Searchable Document Conversion
- Embeds recognized text back into PDFs as an invisible layer, making them searchable without changing appearance.
- Retains original scanned imagery to preserve visual fidelity.
Background Image Preservation
- Keeps scanned images intact in the background.
- Places recognized text overlays on top for seamless reading and printing.
Customizable Recognition Parameters
- Adjust segmentation modes for single/multi-column layouts.
- Configure character whitelist/blacklist for domain-specific recognition.
- Control resolution, DPI, and preprocessing filters (deskew, noise removal, thresholding).
Multi-Language and Script Support
- Recognizes Latin, Cyrillic, Greek, Chinese, Hindi, and more.
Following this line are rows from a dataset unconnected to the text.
Lemma DilConv_init_zero C_out kernel_size stride padding dilation affine :
  DilConv_init 0 C_out kernel_size stride padding dilation affine = Raise ValueError.
Proof. done. Qed.

Lemma SepConv_init_pos C_in C_out kernel_size stride padding affine :
  0 < C_in →
  SepConv_init C_in C_out kernel_size stride padding affine
  = Ok (SepConv C_in C_out kernel_size stride padding affine).
Proof. intros HC. unfold SepConv_init. by rewrite !DilConv_init_pos. Qed.

Lemma SepConv_init_zero C_out kernel_size stride padding affine :
  SepConv_init 0 C_out kernel_size stride padding affine = Raise ValueError.
Proof. done. Qed.

Lemma OPS_registered primitive C_in C_out stride affine :
  0 < C_in →
  registered primitive → ∃ op, OPS_ primitive C_in C_out stride affine = Ok op.
Proof.
  intros HC. unfold registered. rewrite !elem_of_app.
  unfold NON_PARAMETER_OP, PARAMETER_OP.
  rewrite !elem_of_cons, !elem_of_nil.
  intros H. destruct_or!; subst; try done; unfold OPS_;
    rewrite ?SepConv_init_pos, ?DilConv_init_pos by done; by eexists.
Qed.

Lemma MixedOp_init_ok C_in C_out stride basic_op_list :
  0 < C_in →
  Forall registered basic_op_list →
  ∃ op, MixedOp_init C_in C_out stride basic_op_list = Ok op
        ∧ length (_ops op) = length basic_op_list.
Proof.
  intros HC Hreg. unfold MixedOp_init.
  destruct (for_each_collect (λ p, OPS_ p C_in C_out stride false) basic_op_list [])
    as (ops & Hops & Hall).
  { intros p Hp. apply OPS_registered; [done|]. by eapply Forall_forall in Hreg. }
  rewrite Hops. eexists. split; [done|]. simpl.
  symmetry. by eapply Forall2_length.
Qed.

Lemma DartsCell_init_ok n_nodes C_pp C_p C reduction_p reduction basic_op_list :
  0 < C →
  Forall registered basic_op_list →
  ∃ cell, DartsCell_init n_nodes C_pp C_p C reduction_p reduction basic_op_list = Ok cell
    ∧ cell_reduction cell = reduction
    ∧ cell_n_nodes cell = n_nodes
    ∧ cell_basic_op_list cell = basic_op_list
    ∧ cell_width cell = C
    ∧ Forall2 (λ i edges, length edges = 2 + i) (seq 0 n_nodes) (dag cell).
Proof.
  intros HC Hreg. unfold DartsCell_init.
  set (inner := λ i : nat,
         for_each (seq 0 (2 + i))
           (λ edges j,
              op ← MixedOp_init C C
                     (if reduction && bool_decide (j < 2) then 2 else 1) basic_op_list;
              Ok (edges ++ [op])) []).
  destruct (for_each_collect inner (seq 0 n_nodes) []) as (d & Hd & Hall).
  { intros i _. unfold inner.
    destruct (for_each_collect
                (λ j, MixedOp_init C C
                        (if reduction && bool_decide (j < 2) then 2 else 1) basic_op_list)
                (seq 0 (2 + i)) []) as (edges & Hedges & _).
    - intros j _. destruct (MixedOp_init_ok C C
        (if reduction && bool_decide (j < 2) then 2 else 1) basic_op_list HC Hreg)
        as (op & Hop & _). eauto.
    - eauto. }
  unfold inner in Hd. rewrite Hd. eexists. split; [done|]. simpl.
  repeat split.
  eapply Forall2_impl; [exact Hall|]. intros i edges Hi. unfold inner in Hi.
  destruct (for_each_collect
              (λ j, MixedOp_init C C
                      (if reduction && bool_decide (j < 2) then 2 else 1) basic_op_list)
              (seq 0 (2 + i)) []) as (edges' & Hedges & Hall').
  { intros j _. destruct (MixedOp_init_ok C C
      (if reduction && bool_decide (j < 2) then 2 else 1) basic_op_list HC Hreg)
      as (op & Hop & _). eauto. }
  rewrite Hi in Hedges. injection Hedges as ->.
  apply Forall2_length in Hall'. rewrite length_seq in Hall'. done.
Qed.

Lemma Forall2_seq_lookup {B} (P : nat → B → Prop) (n : nat) (l : list B) :
  Forall2 P (seq 0 n) l →
  length l = n ∧ ∀ i, i < n → ∃ b, l !! i = Some b ∧ P i b.
Proof.
  intros H. pose proof (Forall2_length _ _ _ H) as Hlen. rewrite length_seq in Hlen.
  split; [done|]. intros i Hi.
  destruct (lookup_lt_is_Some_2 l i) as [b Hb]; [lia|].
  exists b. split; [done|].
  eapply (Forall2_lookup_lr _ _ _ i i b) in H; [done| |done].
  by apply lookup_seq_lt.
Qed.

Lemma length_concat_edges (d : list (list MixedOp)) : ∀ k,
  Forall2 (λ i edges, length edges = 2 + i) (seq k (length d)) d →
  length (concat d) = sum_list ((λ i, 2 + i) <$> seq k (length d)).
Proof.
  induction d as [|edges d IH]; intros k H; [done|].
  cbn [length seq] in H. apply Forall2_cons in H as [Hedges H].
  cbn [concat length seq fmap list_fmap sum_list foldr].
  rewrite length_app, Hedges. f_equal. by apply IH.
Qed.

(** ** The layer loop of [DartsCNN.__init__] *)

Lemma prev_width_app C cs cs' i :
  i ≤ length cs → prev_width C (cs ++ cs') i = prev_width C cs i.
Proof.
  destruct i as [|i]; [done|]. intros Hi. simpl.
  by rewrite lookup_app_l by lia.
Qed.

Lemma DartsCNN_init_ok C n_classes n_layers n_nodes basic_op_list :
  0 < C →
  Forall registered basic_op_list →
  ∃ net, DartsCNN_init C n_classes n_layers n_nodes basic_op_list = Ok net
    ∧ net_n_nodes net = n_nodes
    ∧ num_edges net = sum_list (seq 2 n_nodes)
    ∧ all_edges net = 2 * num_edges net
    ∧ length (cells net) = n_layers
    ∧ ∀ i cell, cells net !! i = Some cell → layer_ok C n_layers (cells net) i cell.
Proof.
  intros HC Hreg. unfold DartsCNN_init.
  set (ops := if decide (length basic_op_list = 0) then DEFAULT_OP else basic_op_list).
  assert (Forall registered ops) as Hops.
  { unfold ops. case_decide; [|done].
    unfold DEFAULT_OP, registered, NON_PARAMETER_OP, PARAMETER_OP.
    repeat constructor; set_solver. }
  set (P := λ (k : nat) (st : layer_state),
         length (ls_cells st) = k
         ∧ 0 < ls_C_cur st
         ∧ ls_C_cur st = prev_width C (ls_cells st) k
         ∧ ∀ i cell, ls_cells st !! i = Some cell →
             layer_ok C n_layers (ls_cells st) i cell).
  destruct (for_each_seq_inv (layer_step n_layers n_nodes ops) P n_layers) with
    (st0 := {| ls_cells := []; ls_C_pp := 3 * C; ls_C_p := 3 * C; ls_C_cur := C;
               ls_reduction_p := false |}) as (st & Hst & HP).
  - intros i st Hi (Hlen & Hpos & Hcur & Hcells). unfold layer_step.
    set (cr := if decide (i ∈ [n_layers / 3; 2 * n_layers / 3])
               then (ls_C_cur st * 2, true) else (ls_C_cur st, false)).
    assert (cr.2 = true ↔ i = n_layers / 3 ∨ i = 2 * n_layers / 3) as Hred.
    { unfold cr. case_decide as Hin; rewrite !elem_of_cons, elem_of_nil in Hin;
        simpl; intuition congruence. }
    assert (cr.1 = if cr.2 then 2 * ls_C_cur st else ls_C_cur st) as Hwidth.
    { unfold cr. case_decide; simpl; lia. }
    destruct cr as [C_cur reduction]. cbn [fst snd] in Hred, Hwidth.
    assert (0 < C_cur) as Hpos' by (destruct reduction; lia).
    destruct (DartsCell_init_ok n_nodes (ls_C_pp st) (ls_C_p st) C_cur
                (ls_reduction_p st) reduction ops Hpos' Hops)
      as (cell & Hcell & Hr & _ & _ & Hw & _).
    rewrite Hcell. eexists. split; [done|]. unfold P. simpl.
    split; [rewrite length_app; simpl; lia|]. split; [done|]. split.
    + rewrite lookup_app_r by lia. rewrite Hlen, Nat.sub_diag. simpl. by rewrite Hw.
    + intros j c Hj.
      destruct (decide (j < i)) as [Hlt|Hge].
      * rewrite lookup_app_l in Hj by lia.
        destruct (Hcells j c Hj) as [H1 H2].
        split; [done|]. by rewrite prev_width_app by lia.
      * rewrite lookup_app_r in Hj by lia.
        assert (j = i) as -> by
          (apply lookup_lt_Some in Hj; simpl in Hj; lia).
        rewrite Hlen, Nat.sub_diag in Hj. injection Hj as <-.
        split; [by rewrite Hr|].
        rewrite prev_width_app by lia. rewrite Hw, Hr, Hwidth, <- Hcur. done.
  - unfold P. simpl. split; [done|]. split; [done|]. split; [done|].
    intros i cell Hi. done.
  - rewrite Hst. eexists. split; [done|]. simpl.
    destruct HP as (Hlen & _ & _ & Hcells). done.
Qed.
- Allows dynamic loading of language packs.
- APIs let you specify primary and secondary recognition languages per page.
Performance and Resource Management
- Supports multi-page PDF processing.
- Async APIs enable parallel processing for batch workloads.
- Provides tuning options for thread usage and buffer sizes.
Example: Extracting Text from Scanned PDFs
Aspose.OCR.Metered metered = new Aspose.OCR.Metered();
metered.SetMeteredKey("PublicKey", "PrivateKey");
Aspose.OCR.AsposeOcr recognitionEngine = new Aspose.OCR.AsposeOcr();
Aspose.OCR.OcrInput input = new Aspose.OCR.OcrInput(Aspose.OCR.InputType.PDF);
// Process selected pages from a PDF
input.Add("source1.pdf", 0, 3); // first 3 pages
// Process all pages from another PDF
input.Add("source2.pdf");
Aspose.OCR.RecognitionSettings recognitionSettings = new Aspose.OCR.RecognitionSettings();
recognitionSettings.Language = Aspose.OCR.Language.Latin;
List<Aspose.OCR.RecognitionResult> results = recognitionEngine.Recognize(input, recognitionSettings);
foreach (Aspose.OCR.RecognitionResult result in results)
{
Console.WriteLine(result.RecognitionText);
}
// Save results to file
results[0].Save("result.txt", Aspose.OCR.SaveFormat.Text);
Aspose.OCR.AsposeOcr.SaveMultipageDocument("result.pdf", Aspose.OCR.SaveFormat.Pdf, results);
Tips and Best Practices
- Preprocess PDFs (deskew, despeckle, threshold) for improved accuracy.
- Use layout analysis to detect text and tables before extraction.
- Apply confidence thresholds to validate critical content.
- Limit concurrent OCR engines in batch jobs to prevent resource contention.
- Cache language packs and reuse OCR engine instances across multiple pages.
By combining OCR accuracy, table detection, and searchable PDF generation, Aspose.OCR Scanned PDF to Text for .NET provides a complete solution for digitizing and extracting text from scanned PDFs while preserving original layouts.